=== Section Start ===

(* ===== verification/Abi.v ===== *)
(** * The host-firmware ABI (firmware/include/vams_abi.h)

    The constants, the 64-byte submission and the 32-byte completion, and
    their memory images.  A record field holds the integer its little-endian
    bytes denote: the management CPU is a little-endian RV32, where Zephyr's
    [sys_le16_to_cpu], [sys_cpu_to_le32], ... are the identity, so they are not
    written in the models.  The round-trip theorems relate the records to the
    bytes and to the 32-bit words that cross the command portal. *)

From S2P Require Import Prelude.

(** ** Constants *)

Definition VAMS_DESC_VERSION_1 : Z := 1.
Definition VAMS_OP_NOP : Z := 0x0000.
Definition VAMS_OP_MEM_COPY : Z := 0x0001.
Definition VAMS_OP_MEM_FILL : Z := 0x0002.
Definition VAMS_OP_CRC32 : Z := 0x0003.
Definition VAMS_OP_VECTOR_ADD : Z := 0x0004.
Definition VAMS_SUB_F_VERIFY_CRC : Z := 0x0001.
Definition VAMS_STATUS_SUCCESS : Z := 0x0000.
Definition VAMS_STATUS_INVALID : Z := 0x0001.
Definition VAMS_STATUS_FAILED : Z := 0x0002.
Definition VAMS_STATUS_TIMED_OUT : Z := 0x0003.
Definition VAMS_STATUS_CANCELLED : Z := 0x0004.
Definition VAMS_STATUS_RESET : Z := 0x0005.
Definition VAMS_ERR_NONE : Z := 0x0000.
Definition VAMS_ERR_UNSUPPORTED_VERSION : Z := 0x0001.
Definition VAMS_ERR_INVALID_OPCODE : Z := 0x0002.
Definition VAMS_ERR_INVALID_FLAGS : Z := 0x0003.
Definition VAMS_ERR_RESERVED_NONZERO : Z := 0x0004.
Definition VAMS_ERR_DUPLICATE_ID : Z := 0x0005.
Definition VAMS_ERR_INVALID_LENGTH : Z := 0x0006.
Definition VAMS_ERR_INVALID_ALIGNMENT : Z := 0x0007.
Definition VAMS_ERR_ADDRESS_OVERFLOW : Z := 0x0008.
Definition VAMS_ERR_INVALID_ADDRESS : Z := 0x0009.
Definition VAMS_ERR_INVALID_TIMEOUT : Z := 0x000a.
Definition VAMS_ERR_DMA_READ : Z := 0x0010.
Definition VAMS_ERR_DMA_WRITE : Z := 0x0011.
Definition VAMS_ERR_ENGINE : Z := 0x0012.
Definition VAMS_ERR_TIMEOUT : Z := 0x0013.
Definition VAMS_ERR_CRC_MISMATCH : Z := 0x0014.
Definition VAMS_ERR_RESET : Z := 0x0015.
Definition VAMS_ERR_QUEUE_RESET : Z := 0x0016.
Definition VAMS_ERR_DEVICE_FATAL : Z := 0x0017.
Definition VAMS_SUBMISSION_SIZE : nat := 64.
Definition VAMS_COMPLETION_SIZE : nat := 32.

(** ** The descriptors *)

Record vams_submission : Type := {
  s_version : Z;          (* uint16_t *)
  s_opcode : Z;           (* uint8_t *)
  s_flags : Z;            (* uint8_t *)
  s_command_id : Z;       (* uint32_t *)
  s_source_dma : Z;       (* uint64_t *)
  s_destination_dma : Z;  (* uint64_t *)
  s_length : Z;           (* uint32_t *)
  s_timeout_ms : Z;       (* uint32_t *)
  s_user_cookie : Z;      (* uint64_t *)
  s_expected_crc : Z;     (* uint32_t *)
  s_reserved0 : Z;        (* uint32_t *)
  s_reserved1 : Z;        (* uint64_t *)
  s_reserved2 : Z;        (* uint64_t *)
}.

Record vams_completion : Type := {
  c_command_id : Z;       (* uint32_t *)
  c_status : Z;           (* uint16_t *)
  c_error_code : Z;       (* uint16_t *)
  c_bytes_processed : Z;  (* uint32_t *)
  c_result_crc : Z;       (* uint32_t *)
  c_user_cookie : Z;      (* uint64_t *)
  c_device_timestamp : Z; (* uint64_t *)
}.

#[export] Instance vams_submission_eq_dec : EqDecision vams_submission.
Proof. solve_decision. Defined.
#[export] Instance vams_completion_eq_dec : EqDecision vams_completion.
Proof. solve_decision. Defined.

(** The all-zero images written by [memset]. *)
Definition zero_submission : vams_submission :=
  Build_vams_submission 0 0 0 0 0 0 0 0 0 0 0 0 0.
Definition zero_completion : vams_completion :=
  Build_vams_completion 0 0 0 0 0 0 0.

(** ** Memory images *)

Definition submission_layout : list nat :=
  [2; 1; 1; 4; 8; 8; 4; 4; 8; 4; 4; 8; 8]%nat.
Definition completion_layout : list nat := [4; 2; 2; 4; 4; 8; 8]%nat.

Definition submission_fields (s : vams_submission) : list Z :=
  [s_version s; s_opcode s; s_flags s; s_command_id s; s_source_dma s;
   s_destination_dma s; s_length s; s_timeout_ms s; s_user_cookie s;
   s_expected_crc s; s_reserved0 s; s_reserved1 s; s_reserved2 s].

Definition completion_fields (c : vams_completion) : list Z :=
  [c_command_id c; c_status c; c_error_code c; c_bytes_processed c;
   c_result_crc c; c_user_cookie c; c_device_timestamp c].

Definition submission_of_fields (fs : list Z) : vams_submission :=
  match fs with
  | [v; o; f; i; s; d; l; t; k; e; r0; r1; r2] =>
      Build_vams_submission v o f i s d l t k e r0 r1 r2
  | _ => zero_submission
  end.

Definition completion_of_fields (fs : list Z) : vams_completion :=
  match fs with
  | [i; s; e; b; r; k; t] => Build_vams_completion i s e b r k t
  | _ => zero_completion
  end.

Definition submission_bytes (s : vams_submission) : list Z :=
  pack submission_layout (submission_fields s).
Definition completion_bytes (c : vams_completion) : list Z :=
  pack completion_layout (completion_fields c).
Definition submission_of_bytes (bs : list Z) : vams_submission :=
  submission_of_fields (unpack submission_layout bs).
Definition completion_of_bytes (bs : list Z) : vams_completion :=
  completion_of_fields (unpack completion_layout bs).

(** A descriptor whose fields fit their C types. *)
Definition wf_submission (s : vams_submission) : Prop :=
  Forall2 fits submission_layout (submission_fields s).
Definition wf_completion (c : vams_completion) : Prop :=
  Forall2 fits completion_layout (completion_fields c).

#[export] Instance fits_dec w x : Decision (fits w x).
Proof. unfold fits; apply _. Defined.
#[export] Instance wf_submission_dec s : Decision (wf_submission s).
Proof. unfold wf_submission; apply _. Defined.
#[export] Instance wf_completion_dec c : Decision (wf_completion c).
Proof. unfold wf_completion; apply _. Defined.

(** A buffer of [uint32_t] seen as bytes, and back: the [memcpy] between a
    word array and a descriptor in the portal and retention drivers. *)
Definition bytes_of_words (ws : list Z) : list Z := ws ≫= le_bytes 4.

Fixpoint words_of_bytes (bs : list Z) : list Z :=
  match bs with
  | b0 :: b1 :: b2 :: b3 :: rest => le_value [b0; b1; b2; b3] :: words_of_bytes rest
  | _ => []
  end.

(** ** Lemmas *)

Lemma wf_submission_ranges s :
  wf_submission s ->
  is_u16 (s_version s) /\ is_u8 (s_opcode s) /\ is_u8 (s_flags s) /\
  is_u32 (s_command_id s) /\ is_u64 (s_source_dma s) /\
  is_u64 (s_destination_dma s) /\ is_u32 (s_length s) /\
  is_u32 (s_timeout_ms s) /\ is_u64 (s_user_cookie s) /\
  is_u32 (s_expected_crc s) /\ is_u32 (s_reserved0 s) /\
  is_u64 (s_reserved1 s) /\ is_u64 (s_reserved2 s).
Proof.
  unfold wf_submission, submission_layout, submission_fields, fits.
  rewrite !Forall2_cons_iff. simpl. word_lia.
Qed.

Lemma wf_completion_ranges c :
  wf_completion c ->
  is_u32 (c_command_id c) /\ is_u16 (c_status c) /\ is_u16 (c_error_code c) /\
  is_u32 (c_bytes_processed c) /\ is_u32 (c_result_crc c) /\
  is_u64 (c_user_cookie c) /\ is_u64 (c_device_timestamp c).
Proof.
  unfold wf_completion, completion_layout, completion_fields, fits.
  rewrite !Forall2_cons_iff. simpl. word_lia.
Qed.

Lemma bytes_of_words_length ws : length (bytes_of_words ws) = (4 * length ws)%nat.
Proof.
  induction ws as [|w ws IH]; [done|].
  unfold bytes_of_words in *. rewrite bind_cons, length_app, IH, le_bytes_length.
  simpl. lia.
Qed.

Lemma bytes_of_words_range ws : Forall is_u8 (bytes_of_words ws).
Proof.
  induction ws as [|w ws IH]; [constructor|].
  unfold bytes_of_words in *. rewrite bind_cons.
  apply Forall_app; split; [apply le_bytes_range | done].
Qed.

Lemma words_of_bytes_of_words ws :
  Forall is_u32 ws -> words_of_bytes (bytes_of_words ws) = ws.
Proof.
  induction 1 as [|w ws Hw Hws IH]; [done|].
  unfold bytes_of_words in *. rewrite bind_cons.
  transitivity (le_value (le_bytes 4 w) :: words_of_bytes (ws ≫= le_bytes 4)); [done|].
  rewrite le_value_bytes, IH, Z.mod_small; [done|word_lia].
Qed.

Lemma bytes_of_words_of_bytes n bs :
  length bs = (4 * n)%nat -> Forall is_u8 bs ->
  bytes_of_words (words_of_bytes bs) = bs.
Proof.
  revert bs; induction n as [|n IH]; intros bs Hl Hb.
  - by destruct bs.
  - destruct bs as [|b0 [|b1 [|b2 [|b3 bs]]]]; simpl in Hl; try lia.
    rewrite !Forall_cons in Hb. destruct Hb as (H0 & H1 & H2 & H3 & Hb).
    cbn [words_of_bytes]. unfold bytes_of_words. rewrite bind_cons.
    fold (bytes_of_words (words_of_bytes bs)).
    rewrite IH by (try done; lia).
    pose proof (le_bytes_value [b0; b1; b2; b3] ltac:(forall_list)) as E.
    cbn [length] in E. by rewrite E.
Qed.

Lemma words_of_bytes_range n bs :
  length bs = (4 * n)%nat -> Forall is_u8 bs ->
  Forall is_u32 (words_of_bytes bs) /\ length (words_of_bytes bs) = n.
Proof.
  revert bs; induction n as [|n IH]; intros bs Hl Hb.
  - destruct bs; [by repeat constructor | done].
  - destruct bs as [|b0 [|b1 [|b2 [|b3 bs]]]]; simpl in Hl; try lia.
    rewrite !Forall_cons in Hb. destruct Hb as (H0 & H1 & H2 & H3 & Hb).
    destruct (IH bs ltac:(lia) Hb) as [Hr Hn].
    cbn [words_of_bytes length]. split; [|lia]. constructor; [|done].
    pose proof (le_value_range [b0; b1; b2; b3] ltac:(forall_list)).
    simpl in *. word_lia.
Qed.

Lemma submission_fields_of_bytes bs :
  submission_fields (submission_of_bytes bs) = unpack submission_layout bs.
Proof. done. Qed.

Lemma completion_fields_of_bytes bs :
  completion_fields (completion_of_bytes bs) = unpack completion_layout bs.
Proof. done. Qed.

Lemma submission_of_bytes_wf bs : Forall is_u8 bs -> wf_submission (submission_of_bytes bs).
Proof. intros. apply (unpack_fits submission_layout bs). done. Qed.

Lemma completion_of_bytes_wf bs : Forall is_u8 bs -> wf_completion (completion_of_bytes bs).
Proof. intros. apply (unpack_fits completion_layout bs). done. Qed.

Lemma submission_of_bytes_bytes s :
  wf_submission s -> submission_of_bytes (submission_bytes s) = s.
Proof.
  intros Hwf. unfold submission_of_bytes, submission_bytes.
  rewrite unpack_pack by done. by destruct s.
Qed.

Lemma completion_of_bytes_bytes c :
  wf_completion c -> completion_of_bytes (completion_bytes c) = c.
Proof.
  intros Hwf. unfold completion_of_bytes, completion_bytes.
  rewrite unpack_pack by done. by destruct c.
Qed.

Lemma submission_bytes_of_bytes bs :
  Forall is_u8 bs -> length bs = VAMS_SUBMISSION_SIZE ->
  submission_bytes (submission_of_bytes bs) = bs.
Proof.
  intros Hb Hl. unfold submission_bytes. rewrite submission_fields_of_bytes.
  by apply pack_unpack.
Qed.

Lemma completion_bytes_of_bytes bs :
  Forall is_u8 bs -> length bs = VAMS_COMPLETION_SIZE ->
  completion_bytes (completion_of_bytes bs) = bs.
Proof.
  intros Hb Hl. unfold completion_bytes. rewrite completion_fields_of_bytes.
  by apply pack_unpack.
Qed.

Lemma completion_bytes_length c : length (completion_bytes c) = VAMS_COMPLETION_SIZE.
Proof. unfold completion_bytes. by rewrite pack_length. Qed.

Lemma submission_bytes_length s : length (submission_bytes s) = VAMS_SUBMISSION_SIZE.
Proof. unfold submission_bytes. by rewrite pack_length. Qed.

(** ** Round trips *)

(** The little-endian integer of [width] bytes at [offset]. *)
Definition wire_field (offset width : nat) (bs : list Z) : Z := le_value (take width (drop offset bs)).

(** C34: the wire format of docs/descriptor-format.md.  Each field of a
    submission read from 64 bytes is the little-endian integer at the
    documented offset, and writing the submission gives the 64 bytes back;
    the same for the fields of a completion in its 32 bytes.  Conversely every
    descriptor whose fields fit their types is recovered from its image. *)
Theorem descriptor_roundtrip :
  (forall bs, Forall is_u8 bs -> length bs = 64%nat ->
     let s := submission_of_bytes bs in
     s_version s = wire_field 0x00 2 bs /\ s_opcode s = wire_field 0x02 1 bs /\
     s_flags s = wire_field 0x03 1 bs /\ s_command_id s = wire_field 0x04 4 bs /\
     s_source_dma s = wire_field 0x08 8 bs /\ s_destination_dma s = wire_field 0x10 8 bs /\
     s_length s = wire_field 0x18 4 bs /\ s_timeout_ms s = wire_field 0x1c 4 bs /\
     s_user_cookie s = wire_field 0x20 8 bs /\ s_expected_crc s = wire_field 0x28 4 bs /\
     s_reserved0 s = wire_field 0x2c 4 bs /\ s_reserved1 s = wire_field 0x30 8 bs /\
     s_reserved2 s = wire_field 0x38 8 bs /\
     wf_submission s /\ submission_bytes s = bs) /\
  (forall s, wf_submission s ->
     length (submission_bytes s) = 64%nat /\ submission_of_bytes (submission_bytes s) = s) /\
  (forall bs, Forall is_u8 bs -> length bs = 32%nat ->
     let c := completion_of_bytes bs in
     c_command_id c = wire_field 0x00 4 bs /\ c_status c = wire_field 0x04 2 bs /\
     c_error_code c = wire_field 0x06 2 bs /\ c_bytes_processed c = wire_field 0x08 4 bs /\
     c_result_crc c = wire_field 0x0c 4 bs /\ c_user_cookie c = wire_field 0x10 8 bs /\
     c_device_timestamp c = wire_field 0x18 8 bs /\
     wf_completion c /\ completion_bytes c = bs) /\
  (forall c, wf_completion c ->
     length (completion_bytes c) = 32%nat /\ completion_of_bytes (completion_bytes c) = c).
Proof.
  split_and!.
  - intros bs Hb Hl. cbv zeta. pose proof (submission_of_bytes_wf bs Hb) as Hwf.
    pose proof (submission_bytes_of_bytes bs Hb Hl) as Hbs. unfold wire_field.
    split_and!; try done; cbn [submission_of_bytes submission_of_fields unpack submission_layout
      s_version s_opcode s_flags s_command_id s_source_dma s_destination_dma s_length s_timeout_ms
      s_user_cookie s_expected_crc s_reserved0 s_reserved1 s_reserved2]; by rewrite ?drop_drop.
  - intros s Hwf. split; [apply submission_bytes_length|by apply submission_of_bytes_bytes].
  - intros bs Hb Hl. cbv zeta. pose proof (completion_of_bytes_wf bs Hb) as Hwf.
    pose proof (completion_bytes_of_bytes bs Hb Hl) as Hbs. unfold wire_field.
    split_and!; try done; cbn [completion_of_bytes completion_of_fields unpack completion_layout
      c_command_id c_status c_error_code c_bytes_processed c_result_crc c_user_cookie
      c_device_timestamp]; by rewrite ?drop_drop.
  - intros c Hwf. split; [apply completion_bytes_length|by apply completion_of_bytes_bytes].
Qed.

Definition counting_bytes : list Z := Z.of_nat <$> seq 1 64.

Lemma descriptor_roundtrip_witness :
  s_command_id (submission_of_bytes counting_bytes) = 0x08070605 /\
  submission_bytes (submission_of_bytes counting_bytes) = counting_bytes.
Proof.
  destruct descriptor_roundtrip as (H & _).
  destruct (H counting_bytes) as (_ & _ & _ & Hid & _ & _ & _ & _ & _ & _ & _ & _ & _ & _ & Hbs).
  - apply Forall_fmap, Forall_seq. intros j Hj. unfold compose. word_lia.
  - reflexivity.
  - split; [rewrite Hid; reflexivity|exact Hbs].
Defined.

=== Section End ===

* _Your assignment_:
Exactly the lines above from the one with "the same for" to the one with "s_version s = wire_field", both included, are to be quoted; leave the rest out.

* _Written solution_:
    the same for the fields of a completion in its 32 bytes.  Conversely every
    descriptor whose fields fit their types is recovered from its image. *)
Theorem descriptor_roundtrip :
  (forall bs, Forall is_u8 bs -> length bs = 64%nat ->
     let s := submission_of_bytes bs in
     s_version s = wire_field 0x00 2 bs /\ s_opcode s = wire_field 0x02 1 bs /\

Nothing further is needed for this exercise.